Outputting sample IDs for multi allelic sites

Hello all,

I have been following a very slightly modified version of the solution described in this post:

This has allowed me to query SNVs and determine which samples are het or hom for the SNV of interest. So far, I have not needed to be more specific beyond the interval of interest (e.g. chr18:31592920-31592921). However, I have recently run into a locus of interest that appears to be multi-allelic in our samples. Is there a way I can modify my query to be allele-specific, and then output the sample IDs for those individuals?
Or would I need to first filter on the locus, and then list which samples represent each allele?

Thank you!

Hi @Cecile_Avery,

Does your dataset have split multi-allelics? If not, you’ll need to use split_multi_hts to split multi-allelics into multiple SNVs, which can be queried individually.

For example, if the locus ‘chr18:31592920’ had ref allele “A” and alt alleles “C” and “G”, and you wanted to query the “C” allele specifically, you could use

mt = mt.filter_rows(mt.locus == hl.parse_locus('chr18:31592920'))
mt = hl.split_multi_hts(mt)
mt = mt.filter_rows(mt.alleles == ["A", "C"])

The first line is smart enough to skip directly to that row of the MatrixTable file on disk. Then split into multiple SNVs and filter to the desired one. Samples which had one copy of the “C” alt allele will show as het on the ["A", "C"] row after splitting.

Hope that helps!

That works great, thank you! My current script uses a slightly different filtering mechanism in a loop so that I can query multiple positions at once (the length of the list varies greatly). Is there a performance difference between parse_locus versus filter_intervals or a reason to use one versus the other?

See below for an example:

query_formatted = ['chr12:109596515-109596516', 'chr16:2767261-2767262']

mt_filtered = hl.filter_intervals(
     for x in query_formatted])

In order to automate this as much as possible, would you recommend that I split multi-allelics before or after filtering? And then filter additionally on alleles? Most queried alleles wouldn’t require this but I figure it would be easier to treat them all the same way.

filter_rows is smart about translating to a filter_intervals when possible. So the following are equivalent (assuming mt is keyed by locus):

query_formatted = ['chr12:109596515-109596516', 'chr16:2767261-2767262']
query_intervals = [hl.parse_locus_interval(x,reference_genome='GRCh38')
     for x in query_formatted])

mt_filtered = hl.filter_intervals(mt, query_intervals)
query_formatted = ['chr12:109596515-109596516', 'chr16:2767261-2767262']
query_intervals = [hl.parse_locus_interval(x,reference_genome='GRCh38')
     for x in query_formatted])

mt_filtered = mt.filter_rows(
    hl.array(query_intervals).any(lambda interval: interval.contains(mt.locus))
query_formatted = ['chr12:109596515', 'chr16:2767261']
query_loci = [hl.parse_locus(x,reference_genome='GRCh38')
     for x in query_formatted])

mt_filtered = mt.filter_rows(hl.set(query_loci).contains(mt.locus))

You can use whichever is clearer (I prefer the last).

I would recommend splitting multi-allelics before filtering, just to be sure it doesn’t waste time splitting loci that will be filtered out. It’s possible we would optimize it correctly to filter first even if you don’t explicitly write it that way (I would have to check), but in this case I think it’s safer to not rely on optimization.
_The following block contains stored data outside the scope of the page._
(* ===== verification/Present.v ===== *)
(** * Present: the SD-JWT presentation of a selected credential

    internal/wallet/presentation.go with the signing of internal/jws/jws.go:
    the disclosures a presentation carries, the key binding JWT and the
    compact form. *)

From Stdlib Require Import Ascii ZArith Lia.
From stdpp Require Import base list strings gmap.
From S2P Require Import Prelude GoStrings GoValue Format Validity SDJWT WalletState ClaimPath DCQL.

Local Open Scope Z_scope.

(** ** Digests of the selected disclosures *)

(** A range loop that updates a set and may run out of fuel. *)
Fixpoint fold_opt {A S} (f : A -> S -> option S) (l : list A) (s : S) : option S :=
  match l with
  | [] => Some s
  | x :: l => match f x s with Some s => fold_opt f l s | None => None end
  end.

(** [digest, ok := obj["..."].(string)] on an array element. *)
Definition element_ref (item : value) : option string :=
  match item with VObj ref => as_string (index ref "...") | _ => None end.

Section collect.
Context (digestMap : string -> option Disclosure).

(** The entries of an [_sd] array below the end of a path. *)
Definition nested_sd_entry (rec : value -> gset string -> option (gset string)) (item : value)
    (digests : gset string) : option (gset string) :=
  match as_string item with
  | None => Some digests
  | Some digest =>
      let digests := {[digest]} ∪ digests in
      match digestMap digest with
      | Some disc => rec (d_Value disc) digests
      | None => Some digests
      end
  end.

(** Disclosures nest, so the recursion is cut by fuel; [None] is a nesting
    deeper than the fuel. *)
Fixpoint collectAllNestedDisclosureDigests (fuel : nat) (v : value) (digests : gset string) :
    option (gset string) :=
  match fuel with
  | O => None
  | S fuel =>
      let rec := collectAllNestedDisclosureDigests fuel in
      match v with
      | VObj m =>
          match fold_opt (nested_sd_entry rec) (get_arr m "_sd") digests with
          | None => None
          | Some digests =>
              fold_opt (fun kv digests => if String.eqb (fst kv) "_sd" then Some digests
                                          else rec (snd kv) digests) m digests
          end
      | VArr l =>
          fold_opt (fun item digests => match element_ref item with
                                        | Some _ => Some digests
                                        | None => rec item digests
                                        end) l digests
      | _ => Some digests
      end
  end.

Definition collectArrayItemDisclosureDigests (rec : value -> gset string -> option (gset string))
    (item : value) (digests : gset string) : option (gset string) :=
  match element_ref item with
  | Some digest =>
      let digests := {[digest]} ∪ digests in
      match digestMap digest with
      | Some disc => rec (d_Value disc) digests
      | None => Some digests
      end
  | None => rec item digests
  end.

(** A disclosed member on the path. *)
Definition path_sd_entry (rec : value -> gset string -> option (gset string)) (segment : string) (item : value)
    (digests : gset string) : option (gset string) :=
  match as_string item with
  | None => Some digests
  | Some digest =>
      match digestMap digest with
      | None => Some digests
      | Some disc =>
          if d_IsArrayEntry disc || negb (String.eqb (d_Name disc) segment) then Some digests
          else rec (d_Value disc) ({[digest]} ∪ digests)
      end
  end.

Fixpoint collectPathDisclosureDigests (fuel : nat) (path : list value) (v : value) (digests : gset string) :
    option (gset string) :=
  match path with
  | [] => collectAllNestedDisclosureDigests fuel v digests
  | VString segment :: rest =>
      match as_obj v with
      | None => Some digests
      | Some obj =>
          match get segment obj with
          | Some next => collectPathDisclosureDigests fuel rest next digests
          | None => fold_opt (path_sd_entry (collectPathDisclosureDigests fuel rest) segment)
                      (get_arr obj "_sd") digests
          end
      end
  | VInt KInt segment :: rest =>
      match as_arr v with
      | None => Some digests
      | Some arr =>
          if (segment <? 0) || (Z.of_nat (length arr) <=? segment) then Some digests
          else match arr !! Z.to_nat segment with
               | Some item =>
                   collectArrayItemDisclosureDigests (collectPathDisclosureDigests fuel rest) item digests
               | None => Some digests
               end
      end
  | VNil :: rest =>
      match as_arr v with
      | None => Some digests
      | Some arr =>
          fold_opt (collectArrayItemDisclosureDigests (collectPathDisclosureDigests fuel rest)) arr digests
      end
  | _ :: _ => Some digests
  end.
End collect.

(** The loop over the selectors; one that does not parse is skipped. *)
Definition includedDigests (fuel : nat) (payload : object) (ds : list Disclosure) (selectedKeys : list string) :
    option (gset string) :=
  fold_opt (fun selector digests =>
              match parseSDJWTSelector selector with
              | None | Some [] => Some digests
              | Some path => collectPathDisclosureDigests (digest_lookup ds) fuel path (VObj payload) digests
              end) selectedKeys ∅.

Definition selectedDisclosures (included : gset string) (ds : list Disclosure) : list Disclosure :=
  List.filter (fun d => bool_decide (d_Digest d ∈ included)) ds.

(** ** Signing (internal/jws/jws.go) *)

(** [json.Marshal] of a map and ECDSA: the pair [(r, s)] over a digest, whose
    randomness is fixed, and the bit size of the curve. *)
Class Signer := {
  PrivateKey : Type;
  marshal_object : object -> option string;
  ecdsa_sign : PrivateKey -> string -> option (Z * Z);
  curve_bits : PrivateKey -> Z
}.

(** [r.FillBytes(buf)]: big-endian, left padded. *)
Fixpoint fill_bytes (n : nat) (z : Z) : list Z :=
  match n with O => [] | S n => fill_bytes n (z / 256) ++ [z mod 256] end.

Inductive present_error :=
| IssuerPayloadUnreadable
| SdHashFailed (e : disclosure_error)
| MarshalFailed
| NoPrivateKey
| SigningFailed.

Section sign.
Context {H : Hash} {G : Signer}.

Definition SigningInput (header payload : object) : result present_error string :=
  match marshal_object header, marshal_object payload with
  | Some headerJSON, Some payloadJSON => Ok (EncodeBase64URL headerJSON +:+ "." +:+ EncodeBase64URL payloadJSON)
  | _, _ => Err MarshalFailed
  end.

Definition Signature (key : PrivateKey) (digest : string) : result present_error string :=
  match ecdsa_sign key digest with
  | None => Err SigningFailed
  | Some (r, s) =>
      let size := Z.to_nat ((curve_bits key + 7) ÷ 8) in
      Ok (string_of (fill_bytes size r ++ fill_bytes size s))
  end.

Definition Sign (header payload : object) (key : option PrivateKey) : result present_error string :=
  match key with
  | None => Err NoPrivateKey
  | Some key =>
      let? signingInput := SigningInput header payload in
      let? sig := Signature key (sha256 signingInput) in
      Ok (signingInput +:+ "." +:+ EncodeBase64URL sig)
  end.

(** ** The key binding JWT *)

Definition SDHash (data sdAlg : string) : result disclosure_error string := computeDigest data sdAlg.

Definition kb_header : object := [("alg", VString "ES256"); ("typ", VString "kb+jwt")].

(** [now] is [time.Now().Unix()]. *)
Definition kb_payload (now : Z) (nonce audience sdHash : string) : object :=
  [("iat", VInt KInt64 now); ("aud", VString audience); ("nonce", VString nonce); ("sd_hash", VString sdHash)].

Definition createKBJWT (now : Z) (nonce audience sdHash : string) (signingKey : option PrivateKey) :
    result present_error string :=
  Sign kb_header (kb_payload now nonce audience sdHash) signingKey.
End sign.

(** ** The audience *)

Record PresentationParams := mkParams {
  pp_Nonce : string; pp_ClientID : string; pp_RequestOrigin : string; pp_ResponseMode : string;
  pp_InteractiveAuthorizationEndpoint : string }.

Definition isInteractiveAuthorizationResponseMode (mode : string) : bool :=
  String.eqb mode "ia_post" || String.eqb mode "ia_post.jwt".

Definition interactiveAuthorizationAudience (endpoint : string) : string := "ia:" +:+ endpoint.

Definition sdJWTAudience (params : PresentationParams) : string :=
  if isInteractiveAuthorizationResponseMode (pp_ResponseMode params)
     && negb (String.eqb (pp_InteractiveAuthorizationEndpoint params) "")
  then interactiveAuthorizationAudience (pp_InteractiveAuthorizationEndpoint params)
  else if (String.eqb (pp_ResponseMode params) "dc_api" || String.eqb (pp_ResponseMode params) "dc_api.jwt")
          && negb (String.eqb (pp_RequestOrigin params) "")
  then "origin:" +:+ pp_RequestOrigin params
  else pp_ClientID params.

(** ** createSDJWTPresentation *)

(** The issuer-signed JWT and the disclosures, each closed by a tilde. *)
Definition withoutKB (issuerJWT : string) (selected : list string) : string :=
  issuerJWT +:+ "~" +:+ match selected with [] => "" | _ => join "~" selected +:+ "~" end.

(** [None] when the fuel does not cover the nesting of the disclosures. *)
Definition createSDJWTPresentation {J : Json} {R : CredentialReader} {H : Hash} {G : Signer} (fuel : nat)
    (cred : StoredCredential) (selectedKeys : list string) (now : Z) (nonce clientID : string)
    (signingKey : option PrivateKey) : option (result present_error string) :=
  let issuerJWT := default "" (head (split "~" (Raw cred))) in
  match parseIssuerJWTPayload issuerJWT with
  | None => Some (Err IssuerPayloadUnreadable)
  | Some payload =>
      included ← includedDigests fuel payload (Disclosures cred) selectedKeys;
      let prefix := withoutKB issuerJWT (d_Raw <$> selectedDisclosures included (Disclosures cred)) in
      Some (if negb (holder_bound (Raw cred)) then Ok prefix
            else match SDHash prefix (SDAlgFromPayload payload) with
                 | Err e => Err (SdHashFailed e)
                 | Ok sdHash =>
                     let? kbJWT := createKBJWT now nonce clientID sdHash signingKey in
                     Ok (prefix +:+ kbJWT)
                 end)
  end.
Lemma included_returns payload ds keys rank :
  NoDup (map d_Digest ds) -> acyclic (digest_index ds) rank ->
  exists f included, forall f', f <= f' -> includedDigests f' payload ds keys = Some included.
Proof.
  intros Hn Hac.
  assert (exists f, forall f', f <= f' -> is_Some (includedDigests f' payload ds keys)) as [f Hf].
  { destruct (returns_all (fun selector f digests =>
                match parseSDJWTSelector selector with
                | None | Some [] => Some digests
                | Some path => collectPathDisclosureDigests (digest_lookup ds) f path (VObj payload) digests
                end) keys) as [f Hf].
    - intros k _. destruct (parseSDJWTSelector k) as [[|seg path]|]; try by exists 0; intros; eexists.
      apply (path_returns _ (digest_index ds) ltac:(intros; by apply digest_lookup_index) rank _ _ Hac).
    - exists f. intros f' Hf'. apply fold_opt_total. intros k s Hin. by apply Hf. }
  destruct (Hf f ltac:(done)) as [included Hi]. exists f, included. intros f' Hf'.
  destruct (Hf f' Hf') as [included' Hi']. rewrite Hi'. f_equal. apply set_eq. intros d.
  by rewrite (included_spec _ _ _ _ _ _ Hi), (included_spec _ _ _ _ _ _ Hi').
Qed.
(* ===== verification/Certs.v ===== *)
(** * Certs: certificate chains and issuer keys

    internal/certchain, internal/validate (chain.go, haip_credential.go),
    internal/sdjwt (vctype.go, verifier.go), internal/keys (DIDReference) and
    the lookup of an issuer's key in its JWT VC Issuer Metadata
    (internal/validate/issuer_metadata.go).

    X.509, JOSE and HTTP are libraries: the class [Pki] states what the code
    takes from them.  [Pki_crypto] shows that it provides what the status list
    checker asks for. *)

From stdpp Require Import base list strings.
From Stdlib Require Import ZArith Lia Ascii.
From S2P Require Import Prelude GoStrings GoValue Format Validity StatusList SDJWT.

Local Open Scope Z_scope.
Local Open Scope string_scope.

(** What [url.Parse] gives. *)
Record url := mkUrl {
  u_Scheme : string; u_Host : string; u_RawQuery : string; u_ForceQuery : bool; u_Fragment : string;
  u_EscapedPath : string }.

(** A [crypto.PublicKey] is an interface value: [None] is nil, the key of a
    certificate whose algorithm crypto/x509 does not know. *)
Class Pki := {
  PubKey : Type;
  X509Cert : Type;
  (** [x509.ParseCertificate], and the fields of a certificate *)
  ParseCertificate : string -> option X509Cert;
  cert_Raw : X509Cert -> string;
  (** the raw content is the DER the certificate was parsed from *)
  Parse_Raw : forall c, ParseCertificate (cert_Raw c) = Some c;
  cert_PublicKey : X509Cert -> option PubKey;
  cert_Subject : X509Cert -> string;
  cert_Issuer : X509Cert -> string;
  cert_CommonName : X509Cert -> string;
  (** [Certificate.Verify] with roots and intermediates, any key usage *)
  chain_verifies : list X509Cert -> list X509Cert -> X509Cert -> bool;
  (** [cert.CheckSignature] over its own to-be-signed part *)
  signs_itself : X509Cert -> bool;
  (** go-jose's ParseSigned with the supported algorithms, then Verify *)
  jose_verifies : string -> PubKey -> bool;
  (** [keys.ParsePublicKey] of the marshalled JWK *)
  ParsePublicKey : value -> option PubKey;
  (** [url.Parse] *)
  url_Parse : string -> option url;
  (** the status code of a GET and the body as far as it could be read *)
  http_get : string -> result why (Z * string);
  (** the first JSON value of a text, an object *)
  decode_first_object : string -> option object;
  (** the inflaters, as in [StatusList.Crypto] *)
  zlib_inflate : string -> option (list Z * bool);
  flate_inflate : string -> list Z * bool }.

Definition crypto_PublicKey `{Pki} : Type := option PubKey.

(** ** keys.go *)

Definition DIDReference (identifiers : list string) : string :=
  default "" (find_map (fun i => let trimmed := trim_space i in if has_prefix "did:" trimmed then Some trimmed else None) identifiers).

(** ** certchain.go *)

Definition certchain_Verify `{Pki} (chain anchors : list X509Cert) : result why X509Cert :=
  match chain with
  | [] => Err (Text "no certificate")
  | leaf :: intermediates =>
      match anchors with
      | [] => Err (Text "no trust anchor")
      | _ => if chain_verifies anchors intermediates leaf then Ok leaf else Err (Text "x509: certificate signed by unknown authority")
      end
  end.

Fixpoint x5c_strings (l : list value) : result why (list string) :=
  match l with
  | [] => Ok []
  | VString s :: l => let? rest := x5c_strings l in Ok (s :: rest)
  | _ :: _ => Err (Text "an x5c entry is a %T, RFC 7515 §4.1.6 requires a base64 string")
  end.

Fixpoint x5c_parse `{Pki} (l : list string) : result why (list X509Cert) :=
  match l with
  | [] => Ok []
  | b64 :: l =>
      match DecodeBase64Std b64 with
      | None => Err (Text "decoding x5c certificate: %w")
      | Some der =>
          match ParseCertificate der with
          | None => Err (Text "parsing x5c certificate: %w")
          | Some cert => let? rest := x5c_parse l in Ok (cert :: rest)
          end
      end
  end.

Definition FromX5C `{Pki} (v : value) : result why (list X509Cert) :=
  match v with
  | VNil => Ok []
  | VArr l => let? entries := x5c_strings l in x5c_parse entries
  | _ => Err (Text "the x5c header is a %T, RFC 7515 §4.1.6 requires an array")
  end.

(** ** chain.go

    The anchors are certificates: [trustlist.Certificates] parses the entries
    [trustlist.CertInfos] made of them. *)

Fixpoint CertInfos_Certificates `{Pki} (anchors : list X509Cert) : result why (list X509Cert) :=
  match anchors with
  | [] => Ok []
  | a :: anchors =>
      match ParseCertificate (cert_Raw a) with
      | None => Err (Text "trust anchor %d is not a certificate: %w")
      | Some c => let? rest := CertInfos_Certificates anchors in Ok (c :: rest)
      end
  end.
Thank you for the thoughtful response! Filter_rows does seem to be much more flexible, and would actually work better for the files I’m pulling the loci from. I’m revisiting your previous answer about using filter_rows to specify the allele of interest…

mt = mt.filter_rows(mt.alleles == ["A", "C"])

I wonder if I should make a list of lists to be able to iterate over each locus being filtered while also being specific to which alternate allele I’m looking for. Is there any existing method for this sort of operation? Right now I do a manual check of the output but that won’t really scale in the future.

Any advice would be much appreciated.

I’ve stitched together the two operations you described in a while loop… I’m no expert, so I’m sure this is very inefficient. The calling on the resulting mt_allele_specific table (which has only 5 rows) seems to always run into a memory error. Other ways to generate a similar table (without trying to filter on specific alleles) doesn’t slow down as significantly or require much more memory. I’m not really sure why this is, or if there’s a better way to accomplish this?

num_of_variants = len(query_formatted)
counter = 1
while counter < num_of_variants:
    interval = query_formatted[counter]
    print("I'm checking for the variant...")
    mt_allele_temp = mt_allele_temp.filter_rows(mt_allele_temp.alleles == (alleles_formatted[counter]))
    if mt_allele_temp.count_rows() > 0:
        print("I'm merging the variant...")
        mt_allele_specific = mt_allele_specific.union_rows(mt_allele_temp)
        counter += 1
        print("I'm skipping this variant...")
        counter += 1

(Print statements were mostly to assure me that while it was running slowly, it was still making progress. The issue is moreso working with the final table).